● **Assigned task**
Report how many lines below contain the word "Prop", giving the number and no other words.

● **Dataset excerpts**
Lemma item_reads le x pre post : item_ok x -> l = pre ++ write_item (order_of le) x ++ post ->
  reads M file l (le, x) (ref_of (zlen pre) le x).
Proof using All.
  intros Hx Hm. split; [done|]. split; [done|]. cbn [snd]. set (e := order_of le) in *. pose proof (body_length e x Hx) as (_ & Hlb & Hb).
  pose proof (write_item_length e x) as Hw. pose proof (zlen_nonneg pre). pose proof (zlen_nonneg post).
  assert (Hz : zlen l = zlen pre + zlen (write_item e x) + zlen post) by (rewrite Hm, !zlen_app; lia).
  destruct x as [|link snap|p|t body]; [done| | |].
  - destruct Hx as [Hlink Hsnap]. rewrite (parse_idb_block M file l Hh Hn Hl Hlt _ (zlen pre)) by (done || cbn -[write_item]; fold e; lia).
    destruct (Z.leb_spec (zlen pre + 16) (zlen l)); [|lia]. change (order_of (little_endian (ref_of (zlen pre) le (Interface link snap)))) with e.
    do 3 f_equal; apply (word_in l pre (write_item e (Interface link snap)) post Hm); done || lia.
  - destruct Hx as (Hi & Ht & Ho & _ & Hd). pose proof (zlen_nonneg (pk_data p)) as Hd0. pose proof (pad4_spec (zlen (pk_data p)) ltac:(lia)) as Hp.
    exists (zlen pre + 28). split.
    { rewrite (slice_in l pre (write_item e (Captured p)) post Hm) by lia.
      destruct (captured_payload e p) as (h & t & -> & Hh28). rewrite slice_app_r, Hh28 by lia. by apply slice_app_l. }
    rewrite (parse_epb_block M file l Hh Hn Hl Hlt _ (zlen pre)) by (done || lia). change (order_of (little_endian (ref_of (zlen pre) le (Captured p)))) with e.
    assert (Hword : forall a v, 0 <= a <= 24 -> u32_ok v -> slice (write_item e (Captured p)) a 4 = uint_bytes e 4 v -> word l e (zlen pre + a) 4 = v)
      by (intros; apply (word_in l pre (write_item e (Captured p)) post Hm); done || lia).
    rewrite (Hword 20 (zlen (pk_data p))) by (done || unfold u32_ok; lia). change (length_ _) with (zlen (write_item e (Captured p))).
    destruct (Z.ltb_spec (zlen (write_item e (Captured p))) (32 + zlen (pk_data p))); [lia|]. do 3 f_equal.
    + by apply Hword.
    + rewrite (Hword 12 (pk_ts p / 2 ^ 32)), (Hword 16 (pk_ts p mod 2 ^ 32)); unfold u32_ok; try done; try lia; Z.div_mod_to_equations; lia.
    + by apply Hword.
  - change (file_offset _) with (zlen pre). rewrite (slice_in l pre (write_item e (Opaque t body)) post Hm) by (cbn [body_of] in Hw; pose proof (zlen_nonneg body); lia).
    unfold write_item, write_block. rewrite app_assoc. rewrite slice_app_r by (measure; lia). measure. by apply slice_app_l.
Qed.

(** ** Whole files *)

(** A layout that cannot go on is the only one. *)
Lemma tiles_det frame le q refs le1 e1 : tiles frame le q refs le1 e1 -> frame le1 e1 = None ->
  forall refs2 le2 e2, tiles frame le q refs2 le2 e2 -> frame le2 e2 = None -> refs2 = refs /\ e2 = e1.
Proof using.
  induction 1 as [le q|le q ref q' refs le1 e1 Hr _ IH]; intros Hstuck refs2 le2 e2 Ht Hs2.
  - inversion Ht; subst; [done|congruence].
  - inversion Ht as [|? ? ref2 ? ? ? ? Hr2 Ht2]; subst; [congruence|]. rewrite Hr in Hr2. injection Hr2 as <- <-.
    by destruct (IH Hstuck _ _ _ Ht2 Hs2) as [-> ->].
Qed.

Lemma walked_all frame le q out o refs le' : (forall le, frame le (zlen l) = None) -> tiles frame le q refs le' (zlen l) ->
  walked l frame le q out o -> o = Scanned (out ++ refs).
Proof using.
  intros Hend Ht (refs2 & le2 & e & Ht2 & Ho).
  assert (Hs : frame le2 e = None) by (destruct Ho as [[_ ->]|(? & _ & _ & ?)]; [apply Hend|done]).
  destruct (tiles_det frame le q refs le' (zlen l) Ht (Hend le') refs2 le2 e Ht2 Hs) as [-> ->].
  destruct Ho as [[-> _]|(? & _ & ? & _)]; [done|lia].
Qed.

Fixpoint ordered (le0 : bool) (xs : list (bool * item)) : Prop :=
  match xs with [] => True | (le, x) :: xs => (x <> Section_ -> le0 = le) /\ ordered le xs end.

Lemma items_tile xs : forall pre le0, ordered le0 xs -> Forall (fun lx => item_ok lx.2) xs -> l = pre ++ write_items xs ->
  exists refs le', tiles (block_frame l) le0 (zlen pre) refs le' (zlen l) /\ Forall2 (reads M file l) xs refs.
Proof using All.
  induction xs as [|[le x] xs IH]; intros pre le0 Ho Hok Hp; cbn in *.
  - assert (zlen l = zlen pre) as -> by (by rewrite Hp, app_nil_r). exists [], le0. split; constructor.
  - destruct Ho as [Hle Ho]. apply Forall_cons in Hok as [Hx Hok]. change (concat _) with (write_items xs) in Hp.
    destruct (IH (pre ++ write_item (order_of le) x) le Ho Hok) as (refs & le' & Ht & Hr); [by rewrite <- app_assoc|].
    exists (ref_of (zlen pre) le x :: refs), le'. split.
    + econstructor; [by apply (item_frame l le0 le x pre (write_items xs))|]. by rewrite zlen_app in Ht.
    + constructor; [|done]. by apply (item_reads le x pre (write_items xs)).
Qed.

Definition record_reads (p : packet) (ref : BlockRef) : Prop :=
  kind ref = PcapRecord /\ exists off, slice l off (zlen (pk_data p)) = pk_data p /\
    parse_epb M file ref = Ok (Some (MkEpbView 0 (pk_ts p) (zlen (pk_data p)) (pk_origlen p) off)).

Lemma records_tile le link ps : forall pre, Forall packet_ok ps -> l = pre ++ concat (write_record (order_of le) <$> ps) ->
  exists refs, tiles (record_frame l link) le (zlen pre) refs le (zlen l) /\ Forall2 record_reads ps refs.
Proof using All.
  set (e := order_of le). induction ps as [|p ps IH]; intros pre Hok Hp; cbn in *.
  - assert (zlen l = zlen pre) as -> by (by rewrite Hp, app_nil_r). exists []. split; constructor.
  - apply Forall_cons in Hok as [(Hi & Ht & Ho & _ & Hd) Hok].
    destruct (IH (pre ++ write_record e p) Hok) as (refs & Htiles & Hr); [by rewrite <- app_assoc|].
    pose proof (zlen_nonneg (pk_data p)). pose proof (zlen_nonneg pre). set (post := concat (write_record e <$> ps)) in *. pose proof (zlen_nonneg post).
    assert (Hw : zlen (write_record e p) = 16 + zlen (pk_data p)) by (unfold write_record; measure; lia).
    assert (Hz : zlen l = zlen pre + zlen (write_record e p) + zlen post) by (rewrite Hp, !zlen_app; lia).
    assert (Hword : forall a v, 0 <= a <= 12 -> u32_ok v -> slice (write_record e p) a 4 = uint_bytes e 4 v -> word l e (zlen pre + a) 4 = v)
      by (intros; apply (word_in l pre (write_record e p) post Hp); done || lia).
    assert (Hcap : word l e (zlen pre + 8) 4 = zlen (pk_data p)) by (apply Hword; done || unfold u32_ok; lia).
    set (ref := MkBlockRef (zlen pre) (u32 (16 + zlen (pk_data p))) link PcapRecord le). exists (ref :: refs). split.
    + apply (tiles_cons _ le (zlen pre) ref (zlen pre + 16 + zlen (pk_data p))); [|by rewrite zlen_app, Hw, Z.add_assoc in Htiles].
      unfold record_frame. fold e. rewrite Hcap. by destruct (Z.leb_spec (zlen pre + 16) (zlen l)), (Z.leb_spec (zlen pre + 16 + zlen (pk_data p)) (zlen l)); try lia.
    + constructor; [|done]. split; [done|]. exists (zlen pre + 16). split.
      { rewrite (slice_in l pre (write_record e p) post Hp) by lia. unfold write_record. rewrite !app_assoc.
        rewrite slice_app_r by (measure; lia). measure. cbn. rewrite <- (app_nil_r (pk_data p)) at 1. by apply slice_app_l. }
      rewrite (parse_epb_record M file l Hh Hn Hl Hlt ref (zlen pre)) by (done || lia). change (order_of (little_endian ref)) with e.
      rewrite <- (Z.add_0_r (zlen pre)) at 1. rewrite Hcap.
      rewrite (Hword 0 (pk_ts p / 2 ^ 32)), (Hword 4 (pk_ts p mod 2 ^ 32)), (Hword 12 (pk_origlen p)); unfold u32_ok; try done; try lia;
        [|Z.div_mod_to_equations; lia..]. do 3 f_equal. Z.div_mod_to_equations. lia.
Qed.
End ReadBack.

Lemma sections_ordered ss : forall le0, ordered le0 (concat (items_of <$> ss)).
Proof.
  induction ss as [|[le xs] ss IH]; intros le0; cbn; [done|]. split; [done|]. clear le0.
  induction xs as [|x xs IHx]; cbn; [apply IH|]. by split.
Qed.

Lemma sections_ok ss : Forall (fun s => Forall item_ok s.2) ss -> Forall (fun lx => item_ok lx.2) (concat (items_of <$> ss)).
Proof.
  induction 1 as [|[le xs] ss Hx _ IH]; cbn; [constructor|]. constructor; [done|]. apply Forall_app. split; [|done].
  by apply Forall_map.
Qed.

Lemma write_items_ok xs : Forall (fun lx => item_ok lx.2) xs -> bytes_ok (write_items xs).
Proof.
  induction 1 as [|[le x] xs Hx _ IH]; cbn; [constructor|]. apply Forall_app. split; [by apply write_item_bytes|done].
Qed.

Lemma write_classic_ok e ns snaplen link ps : Forall packet_ok ps -> bytes_ok (write_classic e ns snaplen link ps).
Proof.
  intros Hps. unfold write_classic. apply Forall_app. split; [rewrite !Forall_app; split_and!; apply uint_bytes_ok; lia|].
  induction Hps as [|p ps (_ & _ & _ & Hd & _) _ IH]; cbn; [constructor|]. apply Forall_app. split; [|done].
  unfold write_record. rewrite !Forall_app. split_and!; try (apply uint_bytes_ok; lia). done.
Qed.

Inductive capture :=
| Sections (ss : list (bool * list item))
| Classic (le ns : bool) (snaplen link : Z) (ps : list packet).

Definition write_capture (c : capture) : list Z :=
  match c with
  | Sections ss => write_sections ss
  | Classic le ns snaplen link ps => write_classic (order_of le) ns snaplen link ps
  end.

Definition capture_ok (c : capture) : Prop :=
  match c with
  | Sections ss => ss <> [] /\ Forall (fun s => Forall item_ok s.2) ss
  | Classic _ _ snaplen link ps => u32_ok snaplen /\ 0 <= link < 2 ^ 16 /\ Forall packet_ok ps
  end.

Section Capture.
Context (M : memory) (file : bytes) (l : list Z).
Context (Hh : holds M (b_data file) l) (Hn : b_size file = zlen l) (Hl : bytes_ok l) (Hlt : zlen l < 2 ^ 60).

Lemma block_end le : block_frame l le (zlen l) = None.
Proof using. unfold block_frame. destruct (Z.leb_spec (zlen l + 12) (zlen l)); [lia|done]. Qed.

Lemma record_end link le : record_frame l link le (zlen l) = None.
Proof using. unfold record_frame. destruct (Z.leb_spec (zlen l + 16) (zlen l)); [lia|done]. Qed.

Lemma read_sections ss : ss <> [] -> Forall (fun s => Forall item_ok s.2) ss -> l = write_sections ss ->
  exists refs, scan_blocks M file [] = Scanned refs /\ Forall2 (reads M file l) (concat (items_of <$> ss)) refs.
Proof using All.
  intros Hne Hok El. pose proof (sections_ok ss Hok) as Hitems.
  destruct (items_tile M file l Hh Hn Hl Hlt (concat (items_of <$> ss)) [] true) as (refs & le' & Ht & Hr); [apply sections_ordered|done|done|].
  exists refs. split; [|done]. pose proof (scan_spec M file l [] Hh Hn Hl Hlt) as Hs. cbv zeta in Hs.
  destruct ss as [|[le xs] ss]; [done|].
  assert (Hfirst : exists post, l = [] ++ write_item (order_of le) Section_ ++ post) by (rewrite El; unfold write_sections, write_items; cbn; by eexists).
  destruct Hfirst as [post Hfirst]. pose proof (zlen_nonneg post).
  assert (Hz : zlen l = 28 + zlen post) by (rewrite Hfirst; cbn [app]; by rewrite zlen_app, section_length).
  assert (Hmagic : word l little 0 4 = kShb).
  { unfold word. rewrite Hfirst. cbn [app]. rewrite slice_app_in by (rewrite ?section_length; lia). by destruct le. }
  rewrite Hmagic, Z.eqb_refl in Hs. destruct (Z.ltb_spec (zlen l) 4); [lia|].
  by apply (walked_all l (block_frame l) true 0 [] _ refs le' block_end Ht) in Hs.
Qed.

● **Response to the task**
3